▸ **To do**:
Each record that follows should be reproduced in full, character for character.

▸ **The input**:
——————————

Lemma open_refs_set_open r rs n :
  open_refs rs (set_open r n) = open_refs (r :: rs) n.
Proof.
  induction n as [r' i cs a o IH] using Node_nested_ind.
  cbn [open_refs set_open]. f_equal.
  - rewrite <- list_fmap_compose. apply Forall_fmap_ext_1.
    eapply Forall_impl; [exact IH |]. done.
  - destruct (decide (r' ∈ r :: rs)) as [Hin|Hin].
    + apply elem_of_cons in Hin as [->|Hin].
      * rewrite (decide_True (P := r = r)) by done. by case_decide.
      * by rewrite decide_True by done.
    + apply not_elem_of_cons in Hin as [Hne Hin].
      by rewrite !decide_False by done.
Qed.

Lemma foldl_open_by_id nm keys rs forest :
  open_refs rs <$> foldl (open_by_id nm) forest keys
  = open_refs (found_refs nm keys ++ rs) <$> forest.
Proof.
  revert forest. induction keys as [|k keys IH]; intros forest; [done |].
  simpl. rewrite IH. unfold open_by_id, found_refs. simpl.
  destruct (nm !! k) as [r|] eqn:E; simpl; [|done].
  rewrite <- list_fmap_compose. apply list_fmap_ext. intros i n _. simpl.
  apply open_refs_set_open.
Qed.

Lemma open_by_id_refs nm keys forest :
  foldl (open_by_id nm) forest keys = open_refs (found_refs nm keys) <$> forest.
Proof.
  rewrite <- (app_nil_r (found_refs nm keys)), <- foldl_open_by_id.
  rewrite <- (list_fmap_id (foldl _ _ _)) at 1.
  apply list_fmap_ext. intros _ n _. symmetry. apply open_refs_nil.
Qed.

Lemma elem_of_found_refs nm keys r :
  r ∈ found_refs nm keys ↔ ∃ k, k ∈ keys ∧ nm !! k = Some r.
Proof. apply list_elem_of_omap. Qed.

Lemma ref_open_refs rs n : ref (open_refs rs n) = ref n.
Proof. by destruct n. Qed.

Lemma item_open_refs rs n : item (open_refs rs n) = item n.
Proof. by destruct n. Qed.

Lemma active_open_refs rs n : active (open_refs rs n) = active n.
Proof. by destruct n. Qed.

Lemma children_open_refs rs n :
  children (open_refs rs n) = open_refs rs <$> children n.
Proof. by destruct n. Qed.

Lemma open_open_refs rs n :
  open (open_refs rs n) = true ↔ ref n ∈ rs ∨ open n = true.
Proof.
  destruct n as [r i cs a o]. simpl. case_decide; [tauto |].
  split; [auto | intros [?|?]; done].
Qed.

Lemma preorder_open_refs rs n :
  preorder (open_refs rs n) = open_refs rs <$> preorder n.
Proof.
  induction n as [r i cs a o IH] using Node_nested_ind.
  rewrite !preorder_unfold, fmap_cons. f_equal.
  rewrite children_open_refs. simpl children. unfold nodes.
  induction IH as [|c cs Hc _ IHcs]; [done |].
  rewrite fmap_cons, !bind_cons, fmap_app. congruence.
Qed.

Lemma nodes_open_refs rs forest :
  nodes (open_refs rs <$> forest) = open_refs rs <$> nodes forest.
Proof.
  unfold nodes. induction forest as [|n forest IH]; [done |].
  rewrite fmap_cons, !bind_cons, fmap_app, preorder_open_refs. congruence.
Qed.

Lemma filter_active_open_refs rs (ns : list Node) :
  filter (fun n => active n = true) (open_refs rs <$> ns)
  = open_refs rs <$> filter (fun n => active n = true) ns.
Proof.
  induction ns as [|n ns IH]; [done |].
  rewrite fmap_cons, !filter_cons, active_open_refs, IH.
  by case_decide.
Qed.

(** ** [ancestors] follows the chain of parents *)

Section Ancestors.

Variables table items : list MenuItem.
Hypothesis table_ids : NoDup (id <$> table).
Hypothesis items_table : items ⊆ table.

——————————

▸ **Task result**:
Lemma open_refs_set_open r rs n :
  open_refs rs (set_open r n) = open_refs (r :: rs) n.
Proof.
  induction n as [r' i cs a o IH] using Node_nested_ind.
  cbn [open_refs set_open]. f_equal.
  - rewrite <- list_fmap_compose. apply Forall_fmap_ext_1.
    eapply Forall_impl; [exact IH |]. done.
  - destruct (decide (r' ∈ r :: rs)) as [Hin|Hin].
    + apply elem_of_cons in Hin as [->|Hin].
      * rewrite (decide_True (P := r = r)) by done. by case_decide.
      * by rewrite decide_True by done.
    + apply not_elem_of_cons in Hin as [Hne Hin].
      by rewrite !decide_False by done.
Qed.

Lemma foldl_open_by_id nm keys rs forest :
  open_refs rs <$> foldl (open_by_id nm) forest keys
  = open_refs (found_refs nm keys ++ rs) <$> forest.
Proof.
  revert forest. induction keys as [|k keys IH]; intros forest; [done |].
  simpl. rewrite IH. unfold open_by_id, found_refs. simpl.
  destruct (nm !! k) as [r|] eqn:E; simpl; [|done].
  rewrite <- list_fmap_compose. apply list_fmap_ext. intros i n _. simpl.
  apply open_refs_set_open.
Qed.

Lemma open_by_id_refs nm keys forest :
  foldl (open_by_id nm) forest keys = open_refs (found_refs nm keys) <$> forest.
Proof.
  rewrite <- (app_nil_r (found_refs nm keys)), <- foldl_open_by_id.
  rewrite <- (list_fmap_id (foldl _ _ _)) at 1.
  apply list_fmap_ext. intros _ n _. symmetry. apply open_refs_nil.
Qed.

Lemma elem_of_found_refs nm keys r :
  r ∈ found_refs nm keys ↔ ∃ k, k ∈ keys ∧ nm !! k = Some r.
Proof. apply list_elem_of_omap. Qed.

Lemma ref_open_refs rs n : ref (open_refs rs n) = ref n.
Proof. by destruct n. Qed.

Lemma item_open_refs rs n : item (open_refs rs n) = item n.
Proof. by destruct n. Qed.

Lemma active_open_refs rs n : active (open_refs rs n) = active n.
Proof. by destruct n. Qed.

Lemma children_open_refs rs n :
  children (open_refs rs n) = open_refs rs <$> children n.
Proof. by destruct n. Qed.

Lemma open_open_refs rs n :
  open (open_refs rs n) = true ↔ ref n ∈ rs ∨ open n = true.
Proof.
  destruct n as [r i cs a o]. simpl. case_decide; [tauto |].
  split; [auto | intros [?|?]; done].
Qed.

Lemma preorder_open_refs rs n :
  preorder (open_refs rs n) = open_refs rs <$> preorder n.
Proof.
  induction n as [r i cs a o IH] using Node_nested_ind.
  rewrite !preorder_unfold, fmap_cons. f_equal.
  rewrite children_open_refs. simpl children. unfold nodes.
  induction IH as [|c cs Hc _ IHcs]; [done |].
  rewrite fmap_cons, !bind_cons, fmap_app. congruence.
Qed.

Lemma nodes_open_refs rs forest :
  nodes (open_refs rs <$> forest) = open_refs rs <$> nodes forest.
Proof.
  unfold nodes. induction forest as [|n forest IH]; [done |].
  rewrite fmap_cons, !bind_cons, fmap_app, preorder_open_refs. congruence.
Qed.

Lemma filter_active_open_refs rs (ns : list Node) :
  filter (fun n => active n = true) (open_refs rs <$> ns)
  = open_refs rs <$> filter (fun n => active n = true) ns.
Proof.
  induction ns as [|n ns IH]; [done |].
  rewrite fmap_cons, !filter_cons, active_open_refs, IH.
  by case_decide.
Qed.

(** ** [ancestors] follows the chain of parents *)

Section Ancestors.

Variables table items : list MenuItem.
Hypothesis table_ids : NoDup (id <$> table).
Hypothesis items_table : items ⊆ table.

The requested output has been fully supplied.